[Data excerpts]
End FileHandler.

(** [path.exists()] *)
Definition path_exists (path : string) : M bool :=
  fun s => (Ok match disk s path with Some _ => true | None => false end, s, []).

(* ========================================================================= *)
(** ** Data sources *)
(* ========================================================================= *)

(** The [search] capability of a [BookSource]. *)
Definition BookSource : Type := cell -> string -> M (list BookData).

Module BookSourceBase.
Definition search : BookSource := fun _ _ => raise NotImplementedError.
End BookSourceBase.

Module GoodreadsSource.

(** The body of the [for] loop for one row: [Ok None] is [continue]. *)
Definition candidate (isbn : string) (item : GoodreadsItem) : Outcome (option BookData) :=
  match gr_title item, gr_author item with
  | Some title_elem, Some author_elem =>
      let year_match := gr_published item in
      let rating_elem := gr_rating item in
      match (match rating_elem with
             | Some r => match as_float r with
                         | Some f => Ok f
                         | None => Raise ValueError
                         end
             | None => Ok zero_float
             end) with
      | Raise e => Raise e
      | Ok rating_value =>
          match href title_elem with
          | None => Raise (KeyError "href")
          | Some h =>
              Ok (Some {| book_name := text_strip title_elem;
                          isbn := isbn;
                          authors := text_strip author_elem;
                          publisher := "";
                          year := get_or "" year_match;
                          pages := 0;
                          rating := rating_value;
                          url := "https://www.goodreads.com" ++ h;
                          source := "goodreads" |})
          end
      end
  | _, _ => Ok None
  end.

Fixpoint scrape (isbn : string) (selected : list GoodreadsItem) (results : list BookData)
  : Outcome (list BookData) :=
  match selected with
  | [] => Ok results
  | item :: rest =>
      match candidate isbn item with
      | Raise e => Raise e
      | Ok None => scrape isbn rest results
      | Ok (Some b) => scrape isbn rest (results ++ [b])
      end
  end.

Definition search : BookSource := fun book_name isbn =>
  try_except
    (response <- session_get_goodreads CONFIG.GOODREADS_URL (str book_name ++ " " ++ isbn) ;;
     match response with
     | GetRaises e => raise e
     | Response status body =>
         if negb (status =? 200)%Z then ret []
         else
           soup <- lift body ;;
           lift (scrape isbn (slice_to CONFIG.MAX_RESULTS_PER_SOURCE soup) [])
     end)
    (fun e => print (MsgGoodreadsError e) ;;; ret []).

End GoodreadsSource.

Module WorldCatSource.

### PROBLEM DETAILS:
Work out how many lines of the entries hold the word "search", and write only that figure.

### TASK SOLUTION:
3